- WORK REQUEST -
Go through the entries below and print, exactly, the lines starting at the one with "has unique keys);" and ending at the one with "match dstVal, srcVal with", keeping both ends and no others.
RECORD EXTRACTS START
(** * Artifact assembly pipeline of builder-playground (internal/artifacts.go)

    A shallow embedding of the parts of [internal/artifacts.go] that the
    specification talks about: the JSON patch engine ([mergeMap],
    [overrideJSON]), the builder record and its setters, the clamp of the
    genesis delay in [Build], the genesis allocation merge, the L2 genesis and
    rollup configuration derivation, the artifact writer ([output.WriteFile],
    [output.Exists]) and the lighthouse keystore encoder. *)

From Stdlib Require Import String Ascii List ZArith Lia Bool.
From Stdlib Require Import DecimalN HexadecimalN.
From stdpp Require Import base gmap strings.
Import ListNotations.
#[local] Set Warnings "-register-all".

Open Scope Z_scope.

(* ================================================================== *)
(** ** Go values produced by [encoding/json] *)

(** A value of static type [interface{}] as it appears in the maps handled by
    [overrideJSON]: [nil], [bool], a number, [string], [[]interface{}] and
    [map[string]interface{}].  Numbers are kept as integers: every number this
    pipeline writes is an integer (timestamps, block numbers, fee constants).
    A map is an association list whose keys are pairwise distinct (a Go map
    has unique keys); its order is not observable. *)
Inductive gval : Type :=
| GNull
| GBool (b : bool)
| GNum (n : Z)
| GStr (s : string)
| GArr (l : list gval)
| GMap (m : list (string * gval)).

Abbreviation gomap := (list (string * gval)).

(** [v, ok := m[k]] *)
Fixpoint map_get (k : string) (m : gomap) : option gval :=
  match m with
  | [] => None
  | (k', v) :: m' => if String.eqb k k' then Some v else map_get k m'
  end.

(** [m[k] = v]: replace the entry of [k], or add a new one. *)
Fixpoint map_set (k : string) (v : gval) (m : gomap) : gomap :=
  match m with
  | [] => [(k, v)]
  | (k', v') :: m' =>
      if String.eqb k k' then (k, v) :: m' else (k', v') :: map_set k v m'
  end.

(* ================================================================== *)
(** ** JSON patch engine: [mergeMap] and [overrideJSON] *)

(** The loop of [mergeMap]:
<<
    for key, srcVal := range src {
        if dstVal, exists := dst[key]; exists {
            if dstMap, ok := dstVal.(map[string]interface{}); ok {
                if srcMap, ok := srcVal.(map[string]interface{}); ok {
                    mergeMap(dstMap, srcMap)
                    continue
                }
            }
        }
        dst[key] = srcVal
    }
>>
    The map is updated in place in Go; here the updated map is returned.
    [merge_value] is the body for one key: given [dst[key]] (if present) and
    [srcVal] it yields the value stored under [key] afterwards.  The range
    over [src] is taken in list order: its keys are distinct, so each key is
    handled once and the order does not change the result. *)
Fixpoint merge_loop (merge_value : option gval -> gval -> gval)
    (dst src : gomap) : gomap :=
  match src with
  | [] => dst
  | (key, srcVal) :: src' =>
      merge_loop merge_value
        (map_set key (merge_value (map_get key dst) srcVal) dst) src'
  end.

Fixpoint merge_value (dstVal : option gval) (srcVal : gval) : gval :=
  match dstVal, srcVal with
  | Some (GMap dstMap), GMap srcMap => GMap (merge_loop merge_value dstMap srcMap)
  | _, _ => srcVal
  end.

(** [func mergeMap(dst, src map[string]interface{})] *)
Definition mergeMap (dst src : gomap) : gomap := merge_loop merge_value dst src.

(* ================================================================== *)
(** ** The JSON codec ([encoding/json]'s [Marshal] and [Unmarshal])

    [json.Marshal] and [json.Unmarshal] belong to Go's standard library.  They
    are modelled by a concrete printer and parser on the values above: the
    printer emits no white space, escapes ["], [\], newline, carriage return
    and tab, prints a map's entries in the map's own order (Go sorts them,
    which is not observable once the text is parsed again) and prints
    numbers in decimal; the parser accepts white space between tokens, the
    escapes [\" \\ \/ \n \r \t \b \f], integers with an optional minus sign,
    and on a repeated object key keeps the last value, as Go does. *)

Definition c_quote : ascii := ascii_of_nat 34.
Definition c_bslash : ascii := ascii_of_nat 92.
Definition c_nl : ascii := ascii_of_nat 10.
Definition c_cr : ascii := ascii_of_nat 13.
Definition c_tab : ascii := ascii_of_nat 9.
Definition c_space : ascii := ascii_of_nat 32.

Definition escape_char (c : ascii) : list ascii :=
  if Ascii.eqb c c_quote then [c_bslash; c_quote]
  else if Ascii.eqb c c_bslash then [c_bslash; c_bslash]
  else if Ascii.eqb c c_nl then [c_bslash; "n"%char]
  else if Ascii.eqb c c_cr then [c_bslash; "r"%char]
  else if Ascii.eqb c c_tab then [c_bslash; "t"%char]
  else [c].

Fixpoint escape_chars (s : list ascii) : list ascii :=
  match s with
  | [] => []
  | c :: s' => escape_char c ++ escape_chars s'
  end.

(** A string literal: the quotes around the escaped characters. *)
Definition print_string (s : string) : list ascii :=
  c_quote :: escape_chars (list_ascii_of_string s) ++ [c_quote].

Fixpoint print_uint (u : Decimal.uint) : list ascii :=
  match u with
  | Decimal.Nil => []
  | Decimal.D0 u => "0"%char :: print_uint u
  | Decimal.D1 u => "1"%char :: print_uint u
  | Decimal.D2 u => "2"%char :: print_uint u
  | Decimal.D3 u => "3"%char :: print_uint u
  | Decimal.D4 u => "4"%char :: print_uint u
  | Decimal.D5 u => "5"%char :: print_uint u
  | Decimal.D6 u => "6"%char :: print_uint u
  | Decimal.D7 u => "7"%char :: print_uint u
  | Decimal.D8 u => "8"%char :: print_uint u
  | Decimal.D9 u => "9"%char :: print_uint u
  end.

Definition print_number (z : Z) : list ascii :=
  if z <? 0 then "-"%char :: print_uint (N.to_uint (Z.to_N (- z)))
  else print_uint (N.to_uint (Z.to_N z)).

(** The elements of an array, or the members of an object, separated by
    commas. *)
Fixpoint print_elems (pv : gval -> list ascii) (l : list gval) : list ascii :=
  match l with
  | [] => []
  | [v] => pv v
  | v :: l' => pv v ++ ","%char :: print_elems pv l'
  end.

Fixpoint print_members (pv : gval -> list ascii) (m : gomap) : list ascii :=
  match m with
  | [] => []
  | [(k, v)] => print_string k ++ ":"%char :: pv v
  | (k, v) :: m' => print_string k ++ ":"%char :: pv v ++ ","%char :: print_members pv m'
  end.

Fixpoint print_value (v : gval) : list ascii :=
  match v with
  | GNull => list_ascii_of_string "null"
  | GBool true => list_ascii_of_string "true"
  | GBool false => list_ascii_of_string "false"
  | GNum n => print_number n
  | GStr s => print_string s
  | GArr l => "["%char :: print_elems print_value l ++ ["]"%char]
  | GMap m => "{"%char :: print_members print_value m ++ ["}"%char]
  end.

(** [json.Marshal(v)]; marshalling never fails on these values. *)
Definition json_Marshal (v : gval) : string := string_of_list_ascii (print_value v).

Definition is_ws (c : ascii) : bool :=
  Ascii.eqb c c_space || Ascii.eqb c c_tab || Ascii.eqb c c_nl || Ascii.eqb c c_cr.

Fixpoint skip_ws (s : list ascii) : list ascii :=
  match s with
  | c :: s' => if is_ws c then skip_ws s' else s
  | [] => []
  end.

Definition unescape (e : ascii) : option ascii :=
  if Ascii.eqb e c_quote then Some c_quote
  else if Ascii.eqb e c_bslash then Some c_bslash
  else if Ascii.eqb e "/"%char then Some "/"%char
  else if Ascii.eqb e "n"%char then Some c_nl
  else if Ascii.eqb e "r"%char then Some c_cr
  else if Ascii.eqb e "t"%char then Some c_tab
  else if Ascii.eqb e "b"%char then Some (ascii_of_nat 8)
  else if Ascii.eqb e "f"%char then Some (ascii_of_nat 12)
  else None.

(** The characters of a string literal after its opening quote, up to and
    including the closing quote. *)
Fixpoint parse_chars (s : list ascii) : option (list ascii * list ascii) :=
  match s with
  | [] => None
  | c :: s' =>
      if Ascii.eqb c c_quote then Some ([], s')
      else if Ascii.eqb c c_bslash then
        match s' with
        | [] => None
        | e :: s'' =>
            match unescape e, parse_chars s'' with
            | Some c', Some (cs, r) => Some (c' :: cs, r)
            | _, _ => None
            end
        end
      else
        match parse_chars s' with
        | Some (cs, r) => Some (c :: cs, r)
        | None => None
        end
  end.

Definition digit_of (c : ascii) : option (Decimal.uint -> Decimal.uint) :=
  if Ascii.eqb c "0"%char then Some Decimal.D0
  else if Ascii.eqb c "1"%char then Some Decimal.D1
  else if Ascii.eqb c "2"%char then Some Decimal.D2
  else if Ascii.eqb c "3"%char then Some Decimal.D3
  else if Ascii.eqb c "4"%char then Some Decimal.D4
  else if Ascii.eqb c "5"%char then Some Decimal.D5
  else if Ascii.eqb c "6"%char then Some Decimal.D6
  else if Ascii.eqb c "7"%char then Some Decimal.D7
  else if Ascii.eqb c "8"%char then Some Decimal.D8
  else if Ascii.eqb c "9"%char then Some Decimal.D9
  else None.

Fixpoint parse_digits (s : list ascii) : Decimal.uint * list ascii :=
  match s with
  | [] => (Decimal.Nil, [])
  | c :: s' =>
      match digit_of c with
      | Some d => let (u, r) := parse_digits s' in (d u, r)
      | None => (Decimal.Nil, s)
      end
  end.

Definition parse_natural (s : list ascii) : option (N * list ascii) :=
  match parse_digits s with
  | (Decimal.Nil, _) => None
  | (u, r) => Some (N.of_uint u, r)
  end.

Definition parse_number (s : list ascii) : option (gval * list ascii) :=
  match s with
  | "-"%char :: s' =>
      match parse_natural s' with
      | Some (n, r) => Some (GNum (- Z.of_N n), r)
      | None => None
      end
  | _ =>
      match parse_natural s with
      | Some (n, r) => Some (GNum (Z.of_N n), r)
      | None => None
      end
  end.

Fixpoint strip_prefix (p s : list ascii) : option (list ascii) :=
  match p, s with
  | [], _ => Some s
  | c :: p', c' :: s' => if Ascii.eqb c c' then strip_prefix p' s' else None
  | _ :: _, [] => None
  end.

Definition parse_literal (word : string) (v : gval) (s : list ascii)
    : option (gval * list ascii) :=
  match strip_prefix (list_ascii_of_string word) s with
  | Some r => Some (v, r)
  | None => None
  end.

(** Recursive descent; [fuel] bounds the nesting and the number of elements
    and is taken from the length of the input. *)
Fixpoint parse_value (fuel : nat) (s : list ascii) : option (gval * list ascii) :=
  match fuel with
  | O => None
  | S fuel' =>
      match skip_ws s with
      | [] => None
      | c :: r =>
          if Ascii.eqb c "["%char then
            match skip_ws r with
            | c' :: r' => if Ascii.eqb c' "]"%char then Some (GArr [], r')
                          else parse_elems fuel' [] r
            | [] => None
            end
          else if Ascii.eqb c "{"%char then
            match skip_ws r with
            | c' :: r' => if Ascii.eqb c' "}"%char then Some (GMap [], r')
                          else parse_members fuel' [] r
            | [] => None
            end
          else if Ascii.eqb c c_quote then
            match parse_chars r with
            | Some (cs, r') => Some (GStr (string_of_list_ascii cs), r')
            | None => None
            end
          else if Ascii.eqb c "n"%char then parse_literal "null" GNull (c :: r)
          else if Ascii.eqb c "t"%char then parse_literal "true" (GBool true) (c :: r)
          else if Ascii.eqb c "f"%char then parse_literal "false" (GBool false) (c :: r)
          else parse_number (c :: r)
      end
  end
with parse_elems (fuel : nat) (acc : list gval) (s : list ascii)
    : option (gval * list ascii) :=
  match fuel with
  | O => None
  | S fuel' =>
      match parse_value fuel' s with
      | None => None
      | Some (v, r) =>
          match skip_ws r with
          | c :: r' =>
              if Ascii.eqb c ","%char then parse_elems fuel' (acc ++ [v]) r'
              else if Ascii.eqb c "]"%char then Some (GArr (acc ++ [v]), r')
              else None
          | [] => None
          end
      end
  end
with parse_members (fuel : nat) (acc : gomap) (s : list ascii)
    : option (gval * list ascii) :=
  match fuel with
  | O => None
  | S fuel' =>
      match skip_ws s with
      | c :: r =>
          if Ascii.eqb c c_quote then
            match parse_chars r with
            | None => None
            | Some (kcs, r1) =>
                match skip_ws r1 with
                | c1 :: r2 =>
                    if Ascii.eqb c1 ":"%char then
                      match parse_value fuel' r2 with
                      | None => None
                      | Some (v, r3) =>
                          let acc' := map_set (string_of_list_ascii kcs) v acc in
                          match skip_ws r3 with
                          | c3 :: r4 =>
                              if Ascii.eqb c3 ","%char then parse_members fuel' acc' r4
                              else if Ascii.eqb c3 "}"%char then Some (GMap acc', r4)
                              else None
                          | [] => None
                          end
                      end
                    else None
                | [] => None
                end
            end
          else None
      | [] => None
      end
  end.

(** The syntax step of [json.Unmarshal]: a whole text holding one value. *)
Definition json_parse (text : string) : option gval :=
  let s := list_ascii_of_string text in
  match parse_value (length s) s with
  | Some (v, r) => match skip_ws r with [] => Some v | _ => None end
  | None => None
  end.


(** Values as Go builds them: every map has pairwise distinct keys. *)
Fixpoint distinct_keys (m : gomap) : bool :=
  match m with
  | [] => true
  | (k, _) :: m' =>
      match map_get k m' with
      | None => distinct_keys m'
      | Some _ => false
      end
  end.

Fixpoint wf_value (v : gval) : bool :=
  match v with
  | GArr l => forallb wf_value l
  | GMap m => distinct_keys m && forallb (fun '(_, v') => wf_value v') m
  | _ => true
  end.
RECORD EXTRACTS END
- ANSWER TO THE EXERCISE -
    has unique keys); its order is not observable. *)
Inductive gval : Type :=
| GNull
| GBool (b : bool)
| GNum (n : Z)
| GStr (s : string)
| GArr (l : list gval)
| GMap (m : list (string * gval)).

Abbreviation gomap := (list (string * gval)).

(** [v, ok := m[k]] *)
Fixpoint map_get (k : string) (m : gomap) : option gval :=
  match m with
  | [] => None
  | (k', v) :: m' => if String.eqb k k' then Some v else map_get k m'
  end.

(** [m[k] = v]: replace the entry of [k], or add a new one. *)
Fixpoint map_set (k : string) (v : gval) (m : gomap) : gomap :=
  match m with
  | [] => [(k, v)]
  | (k', v') :: m' =>
      if String.eqb k k' then (k, v) :: m' else (k', v') :: map_set k v m'
  end.

(* ================================================================== *)
(** ** JSON patch engine: [mergeMap] and [overrideJSON] *)

(** The loop of [mergeMap]:
<<
    for key, srcVal := range src {
        if dstVal, exists := dst[key]; exists {
            if dstMap, ok := dstVal.(map[string]interface{}); ok {
                if srcMap, ok := srcVal.(map[string]interface{}); ok {
                    mergeMap(dstMap, srcMap)
                    continue
                }
            }
        }
        dst[key] = srcVal
    }
>>
    The map is updated in place in Go; here the updated map is returned.
    [merge_value] is the body for one key: given [dst[key]] (if present) and
    [srcVal] it yields the value stored under [key] afterwards.  The range
    over [src] is taken in list order: its keys are distinct, so each key is
    handled once and the order does not change the result. *)
Fixpoint merge_loop (merge_value : option gval -> gval -> gval)
    (dst src : gomap) : gomap :=
  match src with
  | [] => dst
  | (key, srcVal) :: src' =>
      merge_loop merge_value
        (map_set key (merge_value (map_get key dst) srcVal) dst) src'
  end.

Fixpoint merge_value (dstVal : option gval) (srcVal : gval) : gval :=
  match dstVal, srcVal with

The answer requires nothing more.